Leukaemia & Lymphoma Research scientist Dr Andrew Chantry from the University of Sheffield has been awarded the “Research Medal Award for Haematology 2010” by the Royal College of Pathologists.

This prestigious award is made annually to recognise a young specialist doctor who is carrying out outstanding research that is advancing treatments and diagnosis for patients affected by blood cancers and other blood disorders.

The Royal College of Pathologists, who oversee the professional development of haematologists, award this accolade to practicing doctors who are also training in research.

Dr Chantry received a Clinician Scientist Fellowship from Leukaemia & Lymphoma Research in 2008 allowing him to continue practicing at the local Royal Hallamshire Hospital, treating patients with myeloma, as well as pursue research at the University of Sheffield into new treatments for this blood cancer.

Dr Chantry said, “I feel very strongly that the credit for this award lies with the broader team, including the charity Leukaemia & Lymphoma Research who have supported my career, and the careers of other blood cancer scientists here in Sheffield.

To be nominated for the award, applicants must submit new findings from a current research project.
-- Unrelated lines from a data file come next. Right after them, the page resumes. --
(* ===== verification/Queries.v ===== *)
(** * Queries (src/canister/src/state/mod.rs and lib.rs)

    The read-only operations: a user's orders, trades and balances, the fee pool,
    the book depth and the registered pairs. *)

From stdpp Require Import prelude gmap.
From Stdlib Require Import ZArith NArith Lia.
From S2P Require Import Prelude Word BTree Bytes Quantity QuantityCodec.
From S2P Require Import Ids Fees OrderTypes Tokens Balance WriteBack.
From S2P Require Import OrderBook History OrderHistory UserRegistry.
From S2P Require Import Settlement Permissions PairMap Events.
From S2P Require Import State ApiErrors Api Ledger Endpoints.

Section queries.
Context `{PrincipalType} `{!BiBTreeMap TradingPair OrderBookId} `{BigUint}.

(** ** Orders and trades *)

Definition get_user_orders (self : State) (owner : Principal) (after : option OrderId)
    (length : nat) : exec (result (list (OrderId * TradingPair * OrderRecord)) CursorNotFound) :=
  match lookup_funding_id (st_user_registry self) owner with
  | None => Done (match after with Some _ => Err MkCursorNotFound | None => Ok [] end)
  | Some user_id =>
      match orders_after (st_order_history self) user_id after length with
      | Err e => Done (Err e)
      | Ok ids =>
          let! orders := exec_map (λ id,
            let! record := expect (history_get (st_order_history self) id) in
            let! trading_pair := expect (get_pair (st_trading_pairs self) (book_id id)) in
            Done (id, trading_pair, record)) ids in
          Done (Ok orders)
      end
  end.

Definition get_user_order (self : State) (owner : Principal) (id : OrderId) :
    exec (option (OrderId * TradingPair * OrderRecord)) :=
  match history_get (st_order_history self) id with
  | None => Done None
  | Some record =>
      if bool_decide (or_owner record ≠ owner) then Done None else
      let! trading_pair := expect (get_pair (st_trading_pairs self) (book_id id)) in
      Done (Some (id, trading_pair, record))
  end.

Inductive GetUserOrderTradesError : Type := TradesOrderNotFound | TradesCursorNotFound.

Definition get_user_order_trades (self : State) (owner : Principal) (order_id : OrderId)
    (after : option TradeId) (length : nat) :
    result (list (FillSeq * TradeRecord)) GetUserOrderTradesError :=
  let owns := match history_get (st_order_history self) order_id with
              | Some record => bool_decide (or_owner record = owner)
              | None => false
              end in
  if negb owns then Err TradesOrderNotFound
  else map_err (λ _, TradesCursorNotFound)
         (trades_for_order (st_trade_history self) order_id after length).

Definition get_user_trades (self : State) (owner : Principal) (after : option TradeId)
    (length : nat) : exec (result (list (TradeId * TradeRecord)) CursorNotFound) :=
  match lookup_funding_id (st_user_registry self) owner with
  | None => Done (Ok [])
  | Some user_id => trades_after (st_trade_history self) user_id after length
  end.

(** [get_my_orders] of lib.rs; the answers are those of the interface. *)
Inductive GetMyOrdersError : Type :=
| MyOrdersInvalidOrderId (e : ParseFixedWithIdError)
| MyOrdersOrderNotFound.

(** [after.map(|id| id.parse()).transpose()]. *)
Definition parse_cursor {A} `{FixedWidthId A} (after : option (list u8)) :
    result (option A) ParseFixedWithIdError :=
  match after with
  | None => Ok None
  | Some s => match from_str s with Ok id => Ok (Some id) | Err e => Err e end
  end.

Definition get_my_orders (s : State) (args : option GetMyOrdersArgs) (caller : Principal) :
    exec (result (list UserOrder) GetMyOrdersError) :=
  let filter := mo_filter (default args_default args) in
  let! results :=
    match filter with
    | OrderById id =>
        match (from_str id : result OrderId ParseFixedWithIdError) with
        | Err e => Done (Err (MyOrdersInvalidOrderId e))
        | Ok id =>
            let! order := get_user_order s (effective_account s caller) id in
            Done (match order with Some order => Ok [order] | None => Err MyOrdersOrderNotFound end)
        end
    | OrdersByPage page =>
        match (parse_cursor (mp_after page) : result (option OrderId) ParseFixedWithIdError) with
        | Err e => Done (Err (MyOrdersInvalidOrderId e))
        | Ok after =>
            let length := Z.to_nat (Z.min (mp_length page) MAX_ORDERS_PER_RESPONSE) in
            let! orders := get_user_orders s (effective_account s caller) after length in
            Done (map_err (λ _, MyOrdersOrderNotFound) orders)
        end
    end in
  match results with
  | Err e => Done (Err e)
  | Ok orders =>
      Done (Ok ((λ o : OrderId * TradingPair * OrderRecord,
                   MkUserOrder (to_string o.1.1) (api_pair o.1.2) (api_order_record o.2)) <$> orders))
  end.

(** The exported query maps the reasons to the interface's. *)
Definition main_get_my_orders (s : State) (args : option GetMyOrdersArgs) (caller : Principal) :
    exec (result (list UserOrder) GetMyOrdersApiError) :=
  let! r := get_my_orders s args caller in
  Done (map_err (λ err, request_error
    match err with
    | MyOrdersInvalidOrderId _ => OrdersInvalidOrderId
    | MyOrdersOrderNotFound => OrdersOrderNotFound
    end) r).

(** [get_my_trades] of lib.rs. *)
Inductive GetMyTradesError : Type :=
| MyTradesInvalidOrderId (e : ParseFixedWithIdError)
| MyTradesInvalidTradeId (e : ParseFixedWithIdError)
| MyTradesOrderNotFound.

Definition get_my_trades (s : State) (args : GetMyTradesArgs) (caller : Principal) :
    exec (result (list Trade) GetMyTradesError) :=
  match mt_filter args with
  | ByOrder by_order =>
      match (from_str (bo_order_id by_order) : result OrderId ParseFixedWithIdError) with
      | Err e => Done (Err (MyTradesInvalidOrderId e))
      | Ok order_id =>
          match (parse_cursor (bo_after by_order) : result (option TradeId) ParseFixedWithIdError) with
          | Err e => Done (Err (MyTradesInvalidTradeId e))
          | Ok after =>
              let length := Z.to_nat (Z.min (bo_length by_order) MAX_TRADES_PER_RESPONSE) in
              Done (match get_user_order_trades s (effective_account s caller) order_id after length with
                    | Ok trades =>
                        Ok ((λ st : FillSeq * TradeRecord,
                               into_public st.2 (MkCompositeId order_id st.1)) <$> trades)
                    | Err TradesOrderNotFound => Err MyTradesOrderNotFound
                    | Err TradesCursorNotFound => Ok []
                    end)
          end
      end
  | ByAccount by_account =>
      match (parse_cursor (ba_after by_account) : result (option TradeId) ParseFixedWithIdError) with
      | Err e => Done (Err (MyTradesInvalidTradeId e))
      | Ok after =>
          let length := Z.to_nat (Z.min (ba_length by_account) MAX_TRADES_PER_RESPONSE) in
          let! trades := get_user_trades s (effective_account s caller) after length in
          Done (match trades with
                | Ok trades => Ok ((λ it : TradeId * TradeRecord, into_public it.2 it.1) <$> trades)
                | Err _ => Ok []
                end)
      end
  end.

Definition main_get_my_trades (s : State) (args : GetMyTradesArgs) (caller : Principal) :
    exec (result (list Trade) GetMyTradesApiError) :=
  let! r := get_my_trades s args caller in
  Done (map_err (λ err, request_error
    match err with
    | MyTradesInvalidOrderId _ => TradesInvalidOrderId
    | MyTradesInvalidTradeId _ => TradesInvalidTradeId
    | MyTradesOrderNotFound => TradesOrderUnknown
    end) r).

(** ** Balances *)

Definition api_token (t : TokenId) (metadata : TokenMetadata) : ApiToken :=
  MkApiToken (api_token_id t) (api_metadata metadata).

Definition to_api_balance (b : Balance) : ApiBalance :=
  MkApiBalance (to_nat (free b)) (to_nat (reserved b)).
Definition fee_only_balance (amount : Quantity) : ApiBalance := MkApiBalance (to_nat amount) 0.

(** The [filter(|ft| seen.insert(..))] of [apply_filter]: the first occurrences. *)
Definition filter_token (filter : FilterToken) : TokenId :=
  match filter with ById id => token_from id end.
Fixpoint dedup (seen : gset TokenId) (filter : list FilterToken) : list TokenId :=
  match filter with
  | [] => []
  | ft :: filter =>
      let t := filter_token ft in
      if bool_decide (t ∈ seen) then dedup seen filter else t :: dedup ({[t]} ∪ seen) filter
  end.

(** [collect] into a [Result] stops at the first error. *)
Fixpoint lookup_all (self : State) (balance_lookup : TokenId → ApiBalance) (ts : list TokenId) :
    result (list UserTokenBalance) GetBalancesError :=
  match ts with
  | [] => Ok []
  | t :: ts =>
      match st_tokens self !! t with
      | None => Err (request_error (TokenNotSupported (ById (api_token_id t))))
      | Some metadata =>
          match lookup_all self balance_lookup ts with
          | Err e => Err e
          | Ok rest => Ok (MkUserTokenBalance (api_token t metadata) (balance_lookup t) :: rest)
          end
      end
  end.

Definition apply_filter (self : State) (filter : list FilterToken)
    (balance_lookup : TokenId → ApiBalance) : result (list UserTokenBalance) GetBalancesError :=
  lookup_all self balance_lookup (dedup ∅ filter).

Definition state_get_balances (self : State) (user : Principal) (filter : option (list FilterToken)) :
    result (list UserTokenBalance) GetBalancesError :=
  let user_id := lookup_funding_id (st_user_registry self) user in
  match filter with
  | Some entries =>
      apply_filter self entries (λ t,
        to_api_balance (default balance_zero (user_id ≫= λ u, tb_get_balance (st_balances self) u t)))
  | None =>
      match user_id with
      | None => Ok []
      | Some user_id =>
          Ok (omap (λ tm : TokenId * TokenMetadata,
                match tb_get_balance (st_balances self) user_id tm.1 with
                | Some b =>
                    if bal_is_zero b then None
                    else Some (MkUserTokenBalance (api_token tm.1 tm.2) (to_api_balance b))
                | None => None
                end) (btree_iter (st_tokens self)))
      end
  end.

Definition state_get_fee_balances (self : State) (filter : option (list FilterToken)) :
    exec (result (list UserTokenBalance) GetBalancesError) :=
  match filter with
  | Some entries =>
      Done (apply_filter self entries (λ t,
              fee_only_balance (default Quantity_ZERO (fee_balance (st_balances self) t))))
  | None =>
      let entries := base.filter (λ ta : TokenId * Quantity, negb (is_zero ta.2))
        (fee_pool_iter (tb_fee_pool (st_balances self))) in
      let! out := exec_map (λ ta : TokenId * Quantity,
        let! metadata := expect (st_tokens self !! ta.1) in
        Done (MkUserTokenBalance (api_token ta.1 metadata) (fee_only_balance ta.2))) entries in
      Done (Ok out)
  end.

Definition validate_filter_len (filter : option (list FilterToken)) : result unit GetBalancesError :=
  match filter with
  | Some f =>
      let len : u32 := mk_uint 32 (Z.of_nat (length f)) in
      if MAX_FILTER_LEN <? len then Err (request_error (FilterTooLarge len MAX_FILTER_LEN)) else Ok ()
  | None => Ok ()
  end.

Definition get_balances (s : State) (filter : option (list FilterToken)) (caller : Principal) :
    result (list UserTokenBalance) GetBalancesError :=
  match validate_filter_len filter with
  | Err e => Err e
  | Ok _ => state_get_balances s (effective_account s caller) filter
  end.

Definition get_fee_balances (s : State) (filter : option (list FilterToken)) :
    exec (result (list UserTokenBalance) GetBalancesError) :=
  match validate_filter_len filter with
  | Err e => Done (Err e)
  | Ok _ => state_get_fee_balances s filter
  end.

(** ** Market data *)

Definition to_price_level (pq : Price * Quantity) : ApiPriceLevel :=
  MkApiPriceLevel (nat_of_price pq.1) (to_nat pq.2).

Definition get_order_book_ticker (s : State) (trading_pair : ApiTradingPair) :
    result OrderBookTicker GetOrderBookTickerError :=
  match get_order_book s (pair_from trading_pair) with
  | None => Err (request_error TickerUnknownTradingPair)
  | Some book =>
      Ok (MkOrderBookTicker (to_price_level <$> head (bid_levels book 1))
            (to_price_level <$> head (ask_levels book 1)))
  end.

Definition get_order_book_depth (s : State) (request : GetOrderBookDepthRequest) :
    result OrderBookDepth GetOrderBookDepthError :=
  match (match gd_limit request with
         | None => Ok DEFAULT_DEPTH_LIMIT
         | Some n =>
             if n <=? MAX_DEPTH_LIMIT then Ok n
             else Err (request_error (DepthLimitTooLarge n MAX_DEPTH_LIMIT))
         end) with
  | Err e => Err e
  | Ok limit =>
      match get_order_book s (pair_from (gd_trading_pair request)) with
      | None => Err (request_error DepthUnknownTradingPair)
      | Some book =>
          let limit := Z.to_nat limit in
          Ok (MkOrderBookDepth (to_price_level <$> bid_levels book limit)
                (to_price_level <$> ask_levels book limit))
      end
  end.

(** The entry of one pair. *)
Definition trading_pair_info (s : State) (pair : TradingPair) (book_id : OrderBookId) :
    exec TradingPairInfo :=
  let! book := expect (st_order_books s !! book_id) in
  let! base_meta := expect (token_metadata s (base pair)) in
  let! quote_meta := expect (token_metadata s (quote pair)) in
  Done (MkTradingPairInfo (api_token (base pair) base_meta) (api_token (quote pair) quote_meta)
          (if is_halted (st_permissions s) book_id then StatusHalted else StatusTrading)
          (nat_of_tick (ob_tick_size book)) (nat_of_lot (ob_lot_size book))
          (bps (maker (ob_fee_rates book))) (bps (taker (ob_fee_rates book)))
          (to_nat (ob_min_notional book)) (to_nat <$> ob_max_notional book)).
Definition get_trading_pairs (s : State) : exec (list TradingPairInfo) :=
  exec_map (λ pb : TradingPair * OrderBookId, trading_pair_info s pb.1 pb.2)
    (pairs_iter (st_trading_pairs s)).

Definition list_supported_tokens (s : State) : list ApiToken :=
  (λ tm : TokenId * TokenMetadata, api_token tm.1 tm.2) <$> btree_iter (st_tokens s).
Definition get_my_trading_accounts (s : State) (caller : Principal) :
    result (list Principal) GetMyTradingAccountsError :=
  Ok (trading_accounts_of (st_user_registry s) caller).
End queries.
Dr Chantry’s research focuses on treating and preventing the symptoms of bone disease, one of the most devastating side effects of myeloma.

Myeloma bone disease occurs when the processes responsible for rejuvenating bone tissue malfunction, resulting in bone lesions that can cause serious pain and disability.

Dr Chantry’s laboratory research, published in the Journal of Bone and Mineral Research in November 2010, discovered that a drug called ActRIIA.muFc can stimulate bone formation and is an effective treatment for myeloma-related bone disease.  The drug also seems to suppress bone destruction and increases survival for this blood cancer, which remains incurable.

Dr Chantry adds, “Winning such an important award like this has really motivated me to continue research alongside my commitment to treating patients with myeloma. I’m inspired to take on the big challenge and work towards a final cure for myeloma, and other blood cancers.”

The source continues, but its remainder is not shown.